This is Mike Clark-Madison’s letter to the City Council, responding to Council Member Danny Thomas’ demand that he be removed from the Library Commission. The only omissions are chronological details which have since changed.
Aug. 24, 2001
Mayor and Council:
After reading, and discussing with many people in some detail, Council Member Thomas’s memo of 8-24, these are key points I feel deserve a response:
(1) My description of Eric Mitchell as a “self-styled field Negro” is a direct reference to then-Council Member Mitchell’s own description, on live television and with myself and some among you as in-person witnesses, of his opponent Willie Lewis as a “house nigger” on Election Night in May 1997. I feel it ironic, at least, that my sensitivity, and not Mitchell’s, is now being questioned. The other passages referenced in Council Member Thomas’s memo are, in my opinion, wholly without racial overtones and deserve no further explanation. (I trust that you all know who Joe Torre is, and that the comparison between the New York Yankees’ manager and the city manager was intended as a high compliment.)
(2) I am saddened by the fact that a disagreement that, in my opinion, is between Council Member Thomas and The Austin Chronicle has been turned into a political issue affecting the Austin Public Library. I strongly dispute the implication in the council member’s memo that my opinion on local political matters, expressed in my professional capacity, has a bearing on the quality or extent of my service I can offer to the city of Austin and the Austin Public Library as an appointed member of the Library Commission.
(3) Perhaps a restatement of the preceding point, but I am disheartened by the notion that freedom of the press is held by Council Member Thomas to be conditional. I have been asked whether it is appropriate for me, as a journalist, to serve on a city board. Let it be said that I understand the potential risks involved in a journalist’s pursuing direct civic involvements and feel I have acted responsibly, and I would surmise that those who I have worked with, either as a journalist or as a civic volunteer, would agree. But I have not been asked what I think is a more important question — whether it is appropriate for Council Member Thomas to use my service on a city board as a pretext for challenging my First Amendment right, and that of The Austin Chronicle, to express opinions he finds disagreeable.

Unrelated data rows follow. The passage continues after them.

(* ===== verification/OpaqueIssuers.v ===== *)
(** * OpaqueIssuers: the issuers that keep their tokens
    ([infrastructure/defaultimpl/defaulttoken]: [session_issuer.go], [jwt_issuer.go],
    [expiry_sweep.go]).

    Each operation of a [sync.Map] is one step.  The random identifier of a session token
    is an argument, [None] when the source fails. *)
From S2P Require Import Prelude Crypto Core Lifecycle RefreshStore CodeStores DeviceCodes CibaStore Issue RefreshIface GraceCache Scopes GrantCore JTIReplay Jose ExchangeDeps Permissions Resources Rbac PolicyBundle JwtIssuer.
Local Open Scope Z_scope.

Definition sweepInterval : Z := GoTime.Minute.

Inductive opaque_error := NoSubject | NoRandomness | InvalidToken | TokenExpired | TokenNotFound.

Record Opaque := { op_tokens : gmap string TokenClaims; op_lastSweep : Z }.

Definition opaque_claims (issuer : string) (s : Subject) (scopes : list string) (now expiresAt : Z) : TokenClaims := {|
  tc_TokenUse := TokenUseAccessToken; tc_Subject := su_ID s; tc_Issuer := issuer; tc_Audience := []; tc_Scopes := scopes; tc_Resources := [];
  tc_ExpiresAt := expiresAt; tc_NotBefore := now; tc_IssuedAt := now; tc_Extra := su_Claims s; tc_ClientID := ""; tc_JTI := "";
  tc_AuthTime := 0; tc_ACR := ""; tc_AMR := []; tc_SID := ""; tc_ServingRegion := ""; tc_TenantID := ""; tc_ConfirmationJKT := "";
  tc_ConfirmationX5TS256 := ""; tc_AuthorizationDetails := ""; tc_Actor := ActorNil; tc_MayAct := ActorNil; tc_RequestedClaims := "" |}.

Definition opaque_token (token : string) (expiresIn : Z) (scopes : list string) (now : Z) : Token := {|
  tk_AccessToken := token; tk_TokenType := "Bearer"; tk_RefreshToken := ""; tk_ExpiresIn := expiresIn; tk_Scope := Str.join scopes; tk_CreatedAt := now |}.

(** [sweepExpired] and [maybeSweepExpired]. *)
Definition sweepExpired (now : Z) (m : gmap string TokenClaims) : gmap string TokenClaims :=
  filter (fun tc => GoTime.Before (tc_ExpiresAt tc.2) now = false) m.

Definition maybeSweepExpired (now : Z) (o : Opaque) : Opaque :=
  let nowUnix := UnixNano now in
  if wrap64 (nowUnix - op_lastSweep o) <? sweepInterval then o
  else {| op_tokens := sweepExpired now (op_tokens o); op_lastSweep := nowUnix |}.

Definition store_token (token : string) (c : TokenClaims) (o : Opaque) : Opaque :=
  {| op_tokens := <[token := c]> (op_tokens o); op_lastSweep := op_lastSweep o |}.
Definition drop_token (token : string) (o : Opaque) : Opaque :=
  {| op_tokens := delete token (op_tokens o); op_lastSweep := op_lastSweep o |}.

(** Shared by both issuers. *)
Definition ValidateOpaque (now : Z) (token : string) (o : Opaque) : result opaque_error TokenClaims * Opaque :=
  match op_tokens o !! token with
  | None => (Err InvalidToken, o)
  | Some c => if 0 <? GoTime.Since now (tc_ExpiresAt c) then (Err TokenExpired, drop_token token o) else (Ok c, o)
  end.

Definition RevokeOpaque (token : string) (o : Opaque) : result opaque_error () * Opaque :=
  match op_tokens o !! token with None => (Err TokenNotFound, o) | Some _ => (Ok (), drop_token token o) end.

(** ** Session tokens *)

Definition SessionIssue (ttl now : Z) (draw : option (list Z)) (subject : option Subject) (scopes : list string) (o : Opaque)
    : result opaque_error Token * Opaque :=
  match subject with
  | None => (Err NoSubject, o)
  | Some s =>
      if decide (su_ID s = "") then (Err NoSubject, o)
      else match draw with
           | None => (Err NoRandomness, o)
           | Some buf =>
               let token := Str.of_list (Base64.RawURLEncode buf) in
               let o := maybeSweepExpired now o in
               let '(expiresAt, expiresIn) := accessTokenExpiry now ttl (su_NotAfter s) in
               (Ok (opaque_token token expiresIn scopes now), store_token token (opaque_claims "" s scopes now expiresAt) o)
           end
  end.

(** ** The in-memory JWT-like issuer *)

(** [hmacSHA256] of the source: every byte is combined with a byte of the key. *)
Definition hmacSHA256 (data key : list Z) : list Z :=
  imap (fun i b => Z.lxor b (nth (i mod length key) key 0)) data.

(** [%d]. *)
Definition FormatInt (n : Z) : string := if n <? 0 then String "-"%char (itoa (- n)) else itoa n.

Definition buildToken (secret : list Z) (c : TokenClaims) : string :=
  let data := string_bytes (tc_Subject c +:+ "." +:+ FormatInt (unix (tc_ExpiresAt c)) +:+ "." +:+ tc_Issuer c) in
  Str.of_list (Base64.RawURLEncode data ++ dot :: Base64.RawURLEncode (hmacSHA256 data secret)).

Definition MemoryIssue (secret : list Z) (issuer : string) (ttl now : Z) (s : Subject) (scopes : list string) (o : Opaque)
    : Token * Opaque :=
  let o := maybeSweepExpired now o in
  let '(expiresAt, expiresIn) := accessTokenExpiry now ttl (su_NotAfter s) in
  let c := opaque_claims issuer s scopes now expiresAt in
  let token := buildToken secret c in
  (opaque_token token expiresIn scopes now, store_token token c o).

(** ** Runs *)

(** What happens to an issuer at non-decreasing times while it does not issue [token]. *)
Inductive opaque_step (token : string) : Z * Opaque -> Z * Opaque -> Prop :=
| os_issue t t' other c o : t <= t' -> other <> token -> opaque_step token (t, o) (t', store_token other c (maybeSweepExpired t' o))
| os_validate t t' tok o : t <= t' -> opaque_step token (t, o) (t', (ValidateOpaque t' tok o).2)
| os_revoke t t' other o : t <= t' -> other <> token -> opaque_step token (t, o) (t', (RevokeOpaque other o).2).

(** The issuer answers for [token] with [c] until it expires, and never after. *)
Definition answers (token : string) (c : TokenClaims) (to : Z * Opaque) : Prop :=
  (op_tokens to.2 !! token = Some c \/ op_tokens to.2 !! token = None /\ tc_ExpiresAt c < to.1).

Lemma sweep_lookup now o token :
  op_tokens (maybeSweepExpired now o) !! token = op_tokens o !! token \/
  exists c, op_tokens o !! token = Some c /\ tc_ExpiresAt c < now /\ op_tokens (maybeSweepExpired now o) !! token = None.
Proof.
  unfold maybeSweepExpired. destruct (_ <? _); [by left|]. cbn. unfold sweepExpired. destruct (op_tokens o !! token) as [c|] eqn:E.
  - destruct (GoTime.Before (tc_ExpiresAt c) now) eqn:Hb.
    + right. exists c. unfold GoTime.Before in Hb. split_and!; [done|lia|]. apply map_lookup_filter_None. right. intros c' Hc'. assert (c' = c) as -> by congruence. cbn [snd]. unfold GoTime.Before. congruence.
    + left. apply map_lookup_filter_Some. by split.
  - left. apply map_lookup_filter_None. by left.
Qed.

Lemma opaque_step_time token to to' : opaque_step token to to' -> to.1 <= to'.1.
Proof. by destruct 1. Qed.

Lemma opaque_step_answers token c to to' : opaque_step token to to' -> answers token c to -> answers token c to'.
Proof.
  unfold answers. destruct 1 as [t t' other c' o Ht Hne|t t' tok o Ht|t t' other o Ht Hne]; cbn [fst snd]; intros Ha.
  - cbn. rewrite lookup_insert_ne by done. destruct (sweep_lookup t' o token) as [->|(c0 & Hc0 & Hlt & ->)]; [destruct Ha as [|[]]; [by left|right; split; [done|lia]]|].
    right. split; [done|]. destruct Ha as [Ha|[Ha ?]]; [|congruence]. assert (c0 = c) by congruence. by subst.
  - unfold ValidateOpaque. destruct (op_tokens o !! tok) as [c'|] eqn:E; cbn [snd]; [|destruct Ha as [|[]]; [by left|right; split; [done|lia]]].
    destruct (0 <? GoTime.Since t' (tc_ExpiresAt c')) eqn:Hx; cbn; [|destruct Ha as [|[]]; [by left|right; split; [done|lia]]].
    rewrite GoTime.Since_pos_spec in Hx. destruct (decide (tok = token)) as [->|Hne].
    + rewrite lookup_delete_eq. right. split; [done|]. destruct Ha as [Ha|[Ha ?]]; [assert (c' = c) as -> by congruence; lia|lia].
    + rewrite lookup_delete_ne by done. destruct Ha as [|[]]; [by left|right; split; [done|lia]].
  - unfold RevokeOpaque. destruct (op_tokens o !! other); cbn [snd]; [|destruct Ha as [|[]]; [by left|right; split; [done|lia]]].
    cbn. rewrite lookup_delete_ne by done. destruct Ha as [|[]]; [by left|right; split; [done|lia]].
Qed.

(** The life of a session token: from its issue on, whatever else is issued, checked,
    swept or revoked, it is accepted with the claims it was issued with exactly until its
    expiry, which is at most its lifetime and [NotAfter]; once revoked it never is. *)
Theorem session_token_life ttl now buf s scopes o tok o' t o'' t' :
  SessionIssue ttl now (Some buf) (Some s) scopes o = (Ok tok, o') ->
  rtc (opaque_step (tk_AccessToken tok)) (now, o') (t, o'') -> t <= t' ->
  let e := (accessTokenExpiry now ttl (su_NotAfter s)).1 in
  (su_NotAfter s <> 0 -> e <= su_NotAfter s) /\ e <= now + ttl /\
  ((ValidateOpaque t' (tk_AccessToken tok) o'').1 = Ok (opaque_claims "" s scopes now e) <-> t' <= e) /\
  (forall c, (ValidateOpaque t' (tk_AccessToken tok) (RevokeOpaque (tk_AccessToken tok) o'').2).1 <> Ok c).
Proof.
  intros Hi Hrun Ht e. unfold SessionIssue in Hi. destruct (decide (su_ID s = "")); [done|].
  destruct (accessTokenExpiry now ttl (su_NotAfter s)) as [expiresAt n'] eqn:He. cbn [fst] in e. injection Hi as <- <-. cbn [tk_AccessToken opaque_token] in *.
  set (token := Str.of_list (Base64.RawURLEncode buf)) in *. set (c := opaque_claims "" s scopes now expiresAt) in *.
  pose proof (accessTokenExpiry_spec now ttl (su_NotAfter s)) as Hspec. rewrite He in Hspec. cbn [fst] in Hspec. unfold GoTime.IsZero in Hspec.
  set (to0 := (now, _)) in Hrun. assert (answers token c to0) as Ha by (left; apply lookup_insert_eq). clearbody to0.
  set (to1 := (t, o'')) in *. assert (answers token c to1) as Ha1.
  { clear -Hrun Ha. induction Hrun as [|x y z Hs _ IH]; [done|]. by apply IH, (opaque_step_answers _ _ x). }
  unfold answers in Ha1. cbn [fst snd to1] in Ha1.
  split_and!.
  - intros Hn. rewrite (proj2 (Z.eqb_neq _ _) Hn) in Hspec. unfold e. lia.
  - unfold e. destruct (_ =? _); lia.
  - unfold ValidateOpaque. destruct Ha1 as [Ha1|[Ha1 Hlt]]; rewrite Ha1.
    + rewrite GoTime.Since_pos_spec. change (tc_ExpiresAt c) with e. destruct (e <? t') eqn:E; cbn; split; try done; lia.
    + cbn. change (tc_ExpiresAt c) with e in Hlt. split; [done|lia].
  - intros c'. unfold RevokeOpaque. destruct (op_tokens o'' !! token) eqn:E; cbn [snd].
    + unfold ValidateOpaque, drop_token. cbn. by rewrite lookup_delete_eq.
    + unfold ValidateOpaque. by rewrite E.
Qed.

(** The in-memory JWT issuer names a token after its subject and the second it expires
    in: a second token issued for the same subject and second is the same text, so the
    holder of the first now has the scopes of the second, and revoking either revokes
    both. *)
Theorem memory_tokens_collide secret issuer ttl now now' s s' scopes scopes' o :
  su_ID s = su_ID s' ->
  let e := (accessTokenExpiry now ttl (su_NotAfter s)).1 in let e' := (accessTokenExpiry now' ttl (su_NotAfter s')).1 in
  unix e = unix e' -> now' <= e' ->
  let '(tok, o1) := MemoryIssue secret issuer ttl now s scopes o in
  let '(tok', o2) := MemoryIssue secret issuer ttl now' s' scopes' o1 in
  tk_AccessToken tok = tk_AccessToken tok' /\
  (ValidateOpaque now' (tk_AccessToken tok) o2).1 = Ok (opaque_claims issuer s' scopes' now' e') /\
  (RevokeOpaque (tk_AccessToken tok') o2).1 = Ok () /\
  (ValidateOpaque now' (tk_AccessToken tok) (RevokeOpaque (tk_AccessToken tok') o2).2).1 = Err InvalidToken.
Proof.
  intros Hid e e' He Hlive. unfold MemoryIssue. destruct (accessTokenExpiry now ttl _) as [ex n]. destruct (accessTokenExpiry now' ttl _) as [ex' n'].
  cbn [fst] in e, e'. cbn [tk_AccessToken opaque_token]. subst e e'.
  assert (buildToken secret (opaque_claims issuer s scopes now ex) = buildToken secret (opaque_claims issuer s' scopes' now' ex')) as Heq.
  { unfold buildToken. cbn [tc_Subject tc_ExpiresAt tc_Issuer opaque_claims]. by rewrite Hid, He. }
  rewrite Heq. set (token := buildToken secret _). split; [done|]. unfold ValidateOpaque, RevokeOpaque, store_token, drop_token. cbn [op_tokens].
  rewrite lookup_insert_eq. cbn [tc_ExpiresAt opaque_claims fst snd op_tokens]. split_and!; [|done|by rewrite lookup_delete_eq].
  rewrite GoTime.Since_pos_spec. destruct (ex' <? now') eqn:E; [lia|done].
Qed.

(** The bytes it appends are no signature: with the text they give the key away. *)
Lemma hmacSHA256_discloses data key : zip_with Z.lxor data (hmacSHA256 data key) = imap (fun i _ => nth (i mod length key) key 0) data.
Proof.
  unfold hmacSHA256. rewrite <- (list_fmap_id data) at 1. apply list_eq. intros i. rewrite lookup_zip_with, !list_lookup_imap.
  rewrite list_lookup_fmap. destruct (data !! i); cbn; [|done]. f_equal. by rewrite <- Z.lxor_assoc, Z.lxor_nilpotent, Z.lxor_0_l.
Qed.

(** ** Witnesses *)

Definition no_tokens : Opaque := {| op_tokens := ∅; op_lastSweep := 0 |}.

Lemma session_token_life_witness :
  (ValidateOpaque (Unix 1200) (Str.of_list (Base64.RawURLEncode [1; 2; 3]))
     (SessionIssue (300 * GoTime.Second) (Unix 1000) (Some [1; 2; 3]) (Some toy_subject) ["openid"] no_tokens).2).1 =
  Ok (opaque_claims "" toy_subject ["openid"] (Unix 1000) (Unix 1300)).
Proof.
  destruct (SessionIssue (300 * GoTime.Second) (Unix 1000) (Some [1; 2; 3]) (Some toy_subject) ["openid"] no_tokens) as [[tok|] o] eqn:H; [|vm_compute in H; discriminate].
  assert (tk_AccessToken tok = Str.of_list (Base64.RawURLEncode [1; 2; 3])) as Ht by (vm_compute in H; injection H as <- <-; vm_compute; reflexivity).
  destruct (session_token_life _ _ _ _ _ _ tok o (Unix 1000) o (Unix 1200) H) as (_ & _ & Hv & _).
  - apply rtc_refl.
  - vm_compute. discriminate.
  - rewrite Ht in Hv. apply Hv. vm_compute. discriminate.
Defined.

Lemma memory_tokens_collide_witness :
  let '(tok, o1) := MemoryIssue [1; 2] "iss" (300 * GoTime.Second) (Unix 1000) toy_subject ["read"] no_tokens in
  let '(tok', o2) := MemoryIssue [1; 2] "iss" (300 * GoTime.Second) (Unix 1000 + 5) toy_subject ["read"; "admin"] o1 in
  tk_AccessToken tok = tk_AccessToken tok'.
Proof.
  apply (memory_tokens_collide [1; 2] "iss" (300 * GoTime.Second) (Unix 1000) (Unix 1000 + 5) toy_subject toy_subject ["read"] ["read"; "admin"] no_tokens);
    vm_compute; congruence.
Defined.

Ultimately, the decision as to whether I continue to serve on the Austin Public Library Commission is one best made by Council Member Slusher, who nominated me to that post. Likewise, while the Chronicle has the right to ask me to step down from the Commission as a condition of my continued employment in my current capacity, I have not had any indication that the newspaper is anything but supportive of this or other of my civic involvements.
Unless those facts change, I have no intention of stepping down from the Library Commission and consider the matter closed. I ask of you, Mayor Watson and members of the City Council, that you not let this matter distract you from the task of addressing the needs of the Austin Public Library as it seeks to best serve our growing and changing city.
If any of you would like to discuss this matter further, please do not hesitate to contact me.
Mike Clark-Madison
City Editor
The Austin Chronicle
This article appears in August 31 • 2001.